** TASK DETAILS **
In the entries below, find the line with "Chat.output_plan (Chat.mkPlan ex no_notes)." and the line with "Definition run_connected : gmap". Return those two lines and all lines between them, exactly.

** ENTRIES SHOWN **

_____

(** A planner that answers with the given extraction. *)
Definition planner_of (ex : Chat.Extracted) (u : string) (st : Chat.BookingState)
  : Chat.PlannerResponse :=
  Chat.output_plan (Chat.mkPlan ex no_notes).

(** A planner that extracts nothing but the given confirmation. *)
Definition planner_confirm (c : value) : string -> Chat.BookingState -> Chat.PlannerResponse :=
  planner_of (only_confirm c).

(** A planner whose call times out. *)
Definition planner_timeout (u : string) (st : Chat.BookingState) : Chat.PlannerResponse :=
  Chat.call_raises "APITimeoutError: Request timed out.".



(** A speaker that says the planned text in one piece. *)
Definition speaker_echo (u : string) (st : Chat.BookingState) (planned : string)
  : App.Stream :=
  App.mkStream [planned] None.

(** A block that computes the end time and creates the event without an
    exception (the sample runs are far from the year 9999), and one whose
    call fails. *)
Definition calendar_ok (req : Chat.EventRequest) : result Chat.Created :=
  Return (Chat.mkCreated (Some "https://calendar.example/evt")
                         (Some "https://meet.example/abc")).

Definition calendar_down (req : Chat.EventRequest) : result Chat.Created :=
  Raise "Create event failed: 503 unavailable".

Definition say (text : string) : list App.Message := [App.mkMessage "user" text].

(** A whole booking, turn by turn, from the empty store. *)
Definition run_connected : gmap string (App.Session Chat.BookingState) :=
  App.auth_callback ∅ "s1" sample_tokens.

Definition run_contact : gmap string (App.Session Chat.BookingState) :=
  App.sessions_after
    (Chat.chat_stream Chat.default_config
       (planner_of (contact_marked_valid " John.Doe@Example.COM " "+14155552671"))
       speaker_echo calendar_ok run_connected "s1"
       (say "John.Doe@Example.COM, +1 415 555 2671")).

Definition run_contact_confirmed : gmap string (App.Session Chat.BookingState) :=
  App.sessions_after
    (Chat.chat_stream Chat.default_config (planner_confirm None)
       speaker_echo calendar_ok run_contact "s1" (say "yes")).

Definition run_timed : gmap string (App.Session Chat.BookingState) :=
  App.sessions_after
    (Chat.chat_stream Chat.default_config
       (planner_of (start_marked_valid "2026-02-16T14:00:00-08:00"))
       speaker_echo calendar_ok run_contact_confirmed "s1" (say "Feb 16 2pm")).

Definition run_titled : gmap string (App.Session Chat.BookingState) :=
  App.sessions_after
    (Chat.chat_stream Chat.default_config (planner_confirm None)
       speaker_echo calendar_ok run_timed "s1" (say "skip")).

Definition run_booked : gmap string (App.Session Chat.BookingState) :=
  App.sessions_after
    (Chat.chat_stream Chat.default_config (planner_confirm None)
       speaker_echo calendar_ok run_titled "s1" (say "Yes")).

End Props.

(** ** The languages of the regular expressions *)
Module ReLang.

(** The strings that a regular expression denotes. *)
Inductive lang : Re.regex -> string -> Prop :=
| lang_eps : lang Re.Eps EmptyString
| lang_class p c : p c = true -> lang (Re.Class p) (String c EmptyString)
| lang_cat r1 r2 s1 s2 :
    lang r1 s1 -> lang r2 s2 -> lang (Re.Cat r1 r2) (s1 +:+ s2)
| lang_alt_l r1 r2 s : lang r1 s -> lang (Re.Alt r1 r2) s
| lang_alt_r r1 r2 s : lang r2 s -> lang (Re.Alt r1 r2) s
| lang_star_nil r : lang (Re.Star r) EmptyString
| lang_star_cons r s1 s2 :
    lang r s1 -> lang (Re.Star r) s2 -> lang (Re.Star r) (s1 +:+ s2).

(** A non-empty run of characters that are neither an at sign nor
    whitespace. *)
Definition email_part (s : string) : Prop :=
  PyStr.nonempty s = true /\ PyStr.forallb AgentState.not_at_space s = true.

(** local, at sign, domain, dot, top level. *)
Definition email_shape (s : string) : Prop :=
  exists a b c,
    s = a +:+ "@" +:+ b +:+ "." +:+ c
    /\ email_part a /\ email_part b /\ email_part c.

(** The number of at signs of a string. *)
Definition count_at (s : string) : nat :=
  String.length (PyStr.filter (Ascii.eqb "@") s).

End ReLang.

(** ** oauth_google.py: connecting a session to the calendar *)
Module OAuth.
Import App.

(** The three settings that [_build_flow] reads from the environment. *)
Record Env : Type := mkEnv {
  GOOGLE_CLIENT_ID : value;
  GOOGLE_CLIENT_SECRET : value;
  GOOGLE_REDIRECT_URI : value
}.

(** What the flow is built from. *)
Record Flow : Type := mkFlow {
  client_id : string;
  client_secret : string;
  redirect_uri : string;
  flow_state : string
}.

(** The credentials of a flow whose token was fetched. *)
Record Credentials : Type := mkCredentials {
  token : string;
  cred_refresh_token : value
}.

(** The two pages of the callback; their HTML is not kept. *)
Inductive Page : Type := mismatch_page | connected_page.

(** A response: a redirect that sets the cookie [sid], or a page with its
    status and the cookie it sets, if any. *)
Inductive HttpResponse : Type :=
| redirect (url : string) (cookie_sid : string)
| html (status : nat) (page : Page) (cookie_sid : option string).

(** The sessions together with the value each of them holds under the key
    [oauth_csrf]; a session without the key has no entry. *)
Record Store (BS : Type) : Type := mkStore {
  sessions : gmap string (Session BS);
  oauth_csrf : gmap string string
}.
Arguments mkStore {BS} _ _.
Arguments sessions {BS} _.
Arguments oauth_csrf {BS} _.

Definition _build_flow (env : Env) (state : string) : result Flow :=
  if negb (PyStr.truthy (GOOGLE_CLIENT_ID env))
     || negb (PyStr.truthy (GOOGLE_CLIENT_SECRET env))
     || negb (PyStr.truthy (GOOGLE_REDIRECT_URI env))
  then Raise "Missing GOOGLE_CLIENT_ID / GOOGLE_CLIENT_SECRET / GOOGLE_REDIRECT_URI in .env"
  else Return (mkFlow (PyStr.or_else (GOOGLE_CLIENT_ID env) EmptyString)
                      (PyStr.or_else (GOOGLE_CLIENT_SECRET env) EmptyString)
                      (PyStr.or_else (GOOGLE_REDIRECT_URI env) EmptyString)
                      state).

Section Routes.

Context {BS : Type}.
Variable env : Env.
(** The library: the authorization URL of a flow, and the exchange of the
    code for credentials, which may raise. *)
Variable authorization_url : Flow -> string.
Variable fetch_token : Flow -> string -> result Credentials.

(** GET /auth/google; [csrf] is the value that [secrets.token_urlsafe]
    returns.  The value is stored before the flow is built. *)
Definition auth_google (store : Store BS) (sid csrf : string)
  : Store BS * result HttpResponse :=
  let store1 :=
    mkStore (<[sid := get_session (sessions store) sid]> (sessions store))
            (<[sid := csrf]> (oauth_csrf store)) in
  match _build_flow env csrf with
  | Raise e => (store1, Raise e)
  | Return flow => (store1, Return (redirect (authorization_url flow) sid))
  end.

(** GET /google/callback *)
Definition auth_callback (store : Store BS) (sid state code : string)
  : Store BS * result HttpResponse :=
  let saved := oauth_csrf store !! sid in
  if negb (PyStr.truthy saved) || negb (Chat.is_str saved state) then
    (store, Return (html 400 mismatch_page None))
  else
    match _build_flow env state with
    | Raise e => (store, Raise e)
    | Return flow =>
        match fetch_token flow code with
        | Raise e => (store, Raise e)
        | Return creds =>
            (mkStore
               (App.auth_callback (sessions store) sid
                  (mkTokens (token creds) (cred_refresh_token creds)))
               (oauth_csrf store),
             Return (html 200 connected_page (Some sid)))
        end
    end.

End Routes.

End OAuth.

(** ** Graphs, invariants and sample data of the further properties *)
Module Inv.

(** The steps that the step machine of the chat engine can leave a state
    in, by the step it found. *)
Definition machine_edges (s : string) : list string :=
  if String.eqb s "ask_email_phone" then ["ask_email_phone"; "confirm_contact"]
  else if String.eqb s "confirm_contact"
       then ["ask_email_phone"; "ask_time"; "confirm_contact"]
  else if String.eqb s "ask_time" then ["ask_time"; "ask_title"]
  else if String.eqb s "ask_title" then ["confirm_all"]
  else if String.eqb s "confirm_all" then ["ask_time"; "confirm_all"]
  else [s].

(** The steps that a whole turn can leave the stored state in: a turn
    that is not connected, or whose planner raises, stores the state as it
    was, and a turn that ends at confirm_all may go on to done. *)
Definition turn_edges (s : string) : list string :=
  if String.eqb s "ask_title" then ["ask_title"; "confirm_all"; "done"]
  else if String.eqb s "confirm_all" then ["ask_time"; "confirm_all"; "done"]
  else machine_edges s.

(** The steps that the step-field engine can leave a state in. *)
Definition agent_edges (s : string) : list string :=
  if String.eqb s "ask_email" then ["ask_email"; "ask_phone"]
  else if String.eqb s "ask_phone" then ["ask_phone"; "confirm"]
  else if String.eqb s "confirm" then ["confirm"; "ask_email"; "done"]
  else [s].

(** A non-empty string that [_parse_iso_datetime] parses. *)
Definition parses (cfg : Chat.Config) (v : value) : bool :=
  match v with
  | Some s =>
      PyStr.nonempty s
      && match Chat._parse_iso_datetime cfg s with Some _ => true | None => false end
  | None => false
  end.

(** The fields that each step of the chat engine relies on: a known step;
    from confirm_contact on, an email and a phone; from ask_title on, a
    start time that parses; from confirm_all on, a title. *)
Definition well_formed (cfg : Chat.Config) (st : Chat.BookingState) : bool :=
  match Chat.step st with
  | None => false
  | Some s =>
      PyStr.member s ["ask_email_phone"; "confirm_contact"; "ask_time"; "ask_title";
                      "confirm_all"; "done"]
      && (if PyStr.member s ["confirm_contact"; "ask_time"; "ask_title";
                             "confirm_all"; "done"]
          then PyStr.truthy (Chat.email st) && PyStr.truthy (Chat.phone st)
          else true)
      && (if PyStr.member s ["ask_title"; "confirm_all"; "done"]
          then parses cfg (Chat.start_iso st) else true)
      && (if PyStr.member s ["confirm_all"; "done"]
          then match Chat.title st with Some _ => true | None => false end
          else true)
  end.

(** The text that the title step works on. *)
Definition title_text (user_text : string) (ex : Chat.Extracted) : string :=
  PyStr.strip (PyStr.or_else (Chat.ex_title ex) user_text).

(** The utterance of a voice request. *)
Definition voice_user_text (payload : Voice.Payload) : string :=
  PyStr.strip
    (match last (Voice.p_messages payload) with
     | Some c => PyStr.or_else c EmptyString
     | None => PyStr.or_else (Voice.p_text payload) EmptyString
     end).

(** *** Sample data *)

Definition sample_env : OAuth.Env :=
  OAuth.mkEnv (Some "client-id") (Some "client-secret")
    (Some "https://agent.example/google/callback").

_____

** SOLUTION **
  Chat.output_plan (Chat.mkPlan ex no_notes).

(** A planner that extracts nothing but the given confirmation. *)
Definition planner_confirm (c : value) : string -> Chat.BookingState -> Chat.PlannerResponse :=
  planner_of (only_confirm c).

(** A planner whose call times out. *)
Definition planner_timeout (u : string) (st : Chat.BookingState) : Chat.PlannerResponse :=
  Chat.call_raises "APITimeoutError: Request timed out.".



(** A speaker that says the planned text in one piece. *)
Definition speaker_echo (u : string) (st : Chat.BookingState) (planned : string)
  : App.Stream :=
  App.mkStream [planned] None.

(** A block that computes the end time and creates the event without an
    exception (the sample runs are far from the year 9999), and one whose
    call fails. *)
Definition calendar_ok (req : Chat.EventRequest) : result Chat.Created :=
  Return (Chat.mkCreated (Some "https://calendar.example/evt")
                         (Some "https://meet.example/abc")).

Definition calendar_down (req : Chat.EventRequest) : result Chat.Created :=
  Raise "Create event failed: 503 unavailable".

Definition say (text : string) : list App.Message := [App.mkMessage "user" text].

(** A whole booking, turn by turn, from the empty store. *)
Definition run_connected : gmap string (App.Session Chat.BookingState) :=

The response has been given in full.